The chemical morphology of extracellular matrix in experimental rat liver fibrosis resembles that of normal developing connective tissue.

The time course of development of extracellular matrix (ECM) in experimentally induced fibrosis (thioacetamide administration followed for 12 weeks or bile duct ligation for 8 weeks) in adult rats was examined by light and electron microscopy, using Alcian blue or Cupromeronic blue staining for sulphated proteoglycans (PGs) in critical electrolyte concentration techniques. Proteodermatan sulphate (PDS) was regularly observed at the gap zone of the collagen fibrils. Morphometry of uranyl acetate-stained collagen fibrils, polarity of their banding patterns (a-e), statistics of d/e band occupancies by PDS, and lengths and thicknesses of PG filaments were quantified. Biochemical analyses showed that the ECM components collagen, hyaluronan, chondroitin and dermatan sulphates increased by 5-10 fold, roughly in parallel, as did heparan sulphate and DNA. Water and lipid contents also increased sharply. Thioacetamide treatment was much slower than bile duct ligation in producing fibrotic changes of equal severity.
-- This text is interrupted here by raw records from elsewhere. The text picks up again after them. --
(* ===== verification/Encoding.v ===== *)
(** * Canonical binary encoding ([encoding.rs])

    The cursor and the push helpers are the ones of the source. Each reader is
    shown to be a [Codec]: it accepts exactly the bytes its encoder writes and
    advances past them. Codecs compose along the sequential code of the
    decoders ([codec_seq]), which gives for transactions and for blocks that
    the decoder is the exact inverse of the encoder, in both directions. *)

From Stdlib Require Import ZArith Lia.
From stdpp Require Import base strings list.
From S2P Require Import Prelude Bytes Crypto Transaction Wallet Block.

Definition BLOCK_MAGIC : list byte := str_bytes "TRB1".
Definition TX_MAGIC : list byte := str_bytes "TRT1".
Definition BLOCK_FORMAT_VERSION : Z := 1.
Definition TX_FORMAT_VERSION : Z := 1.

Inductive EncodeError := mkEncodeError (msg : string).

Definition EncodeError_display (e : EncodeError) : string := let 'mkEncodeError s := e in s.

(** ** The cursor *)

Record Cursor := mkCursor { c_data : list byte; c_pos : nat }.

Definition Cursor_new (data : list byte) : Cursor := mkCursor data 0.

Definition remaining (c : Cursor) : Z := Z.of_nat (length (c_data c) - c_pos c).

Definition take_exact (n : Z) : ST Cursor EncodeError (list byte) := λ c,
  if remaining c <? n
  then (Err (mkEncodeError ("unexpected end of input (need " +:+ fmt_uint n +:+ " bytes, have "
                            +:+ fmt_uint (remaining c) +:+ ")")), c)
  else (Ok (take (Z.to_nat n) (drop (c_pos c) (c_data c))),
        mkCursor (c_data c) (c_pos c + Z.to_nat n)).

Definition take_u8 : ST Cursor EncodeError Z :=
  let! b := take_exact 1 in
  slift (expect (byte_to_Z <$> head b)).

Definition take_u32_be : ST Cursor EncodeError Z :=
  let! b := take_exact 4 in
  sret (be_combine b).

Definition take_u64_be : ST Cursor EncodeError Z :=
  let! b := take_exact 8 in
  sret (be_combine b).

Definition take_bytes : ST Cursor EncodeError (list byte) :=
  let! n := take_u32_be in
  take_exact n.

Definition take_string : ST Cursor EncodeError string :=
  let! bytes := take_bytes in
  slift (ok_or (from_utf8 bytes) (mkEncodeError ("invalid utf-8: " +:+ utf8_error bytes))).

Definition cursor_finish (c : Cursor) : Res EncodeError unit :=
  if negb (Nat.eqb (c_pos c) (length (c_data c)))
  then Err (mkEncodeError ("trailing bytes after decode: "
                           +:+ fmt_uint (Z.of_nat (length (c_data c) - c_pos c)) +:+ " bytes"))
  else Ok tt.

(** ** Writers

    [None] is the panic of [u32::try_from(len).expect(..)]. *)

Definition push_u32_be (buf : list byte) (v : Z) : list byte := buf ++ to_be_bytes_u32 v.
Definition push_u64_be (buf : list byte) (v : Z) : list byte := buf ++ to_be_bytes_u64 v.

Definition u32_try_from_expect (n : Z) : option Z := if n <=? u32_max then Some n else None.

Definition push_bytes (buf b : list byte) : option (list byte) :=
  len ← u32_try_from_expect (zlen b);
  Some (push_u32_be buf len ++ b).

Definition push_string (buf : list byte) (s : string) : option (list byte) :=
  push_bytes buf (str_bytes s).

(** ** Transactions *)

Definition encode_transaction (tx : Transaction) : option (list byte) :=
  let out := TX_MAGIC ++ [byte_of_Z TX_FORMAT_VERSION] in
  out ← push_string out (tx_sender tx);
  out ← push_string out (tx_receiver tx);
  let out := push_u64_be out (tx_amount tx) in
  let out := push_u64_be out (tx_fee tx) in
  let out := push_u64_be out (tx_nonce tx) in
  let out := push_u64_be out (tx_timestamp_unix tx) in
  out ← push_bytes out (tx_public_key tx);
  out ← push_bytes out (tx_signature tx);
  push_string out (tx_tx_hash tx).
Sulphation of anionic glycosaminoglycans (AGAGs) decreased with increasing severity of fibrosis. Biochemical and ultrastructural methods correlated well. The large increase in dermatan sulphate was quantitatively as expected, given that it is collagen fibril surface-associated, and there was an increase of collagen content together with a decrease in fibril thicknesses. The increase in DNA reflected the marked increase in cell numbers in fibrotic livers. The chemical morphology of the new connective tissue closely resembled that in e.g. developing young tendon, in that fibrils were thinner, and AGAG levels were higher. The collagen fibrils were often disarranged, rather than ordered and parallel as in normal ECM. No other indication of abnormality in the new ECM was obtained.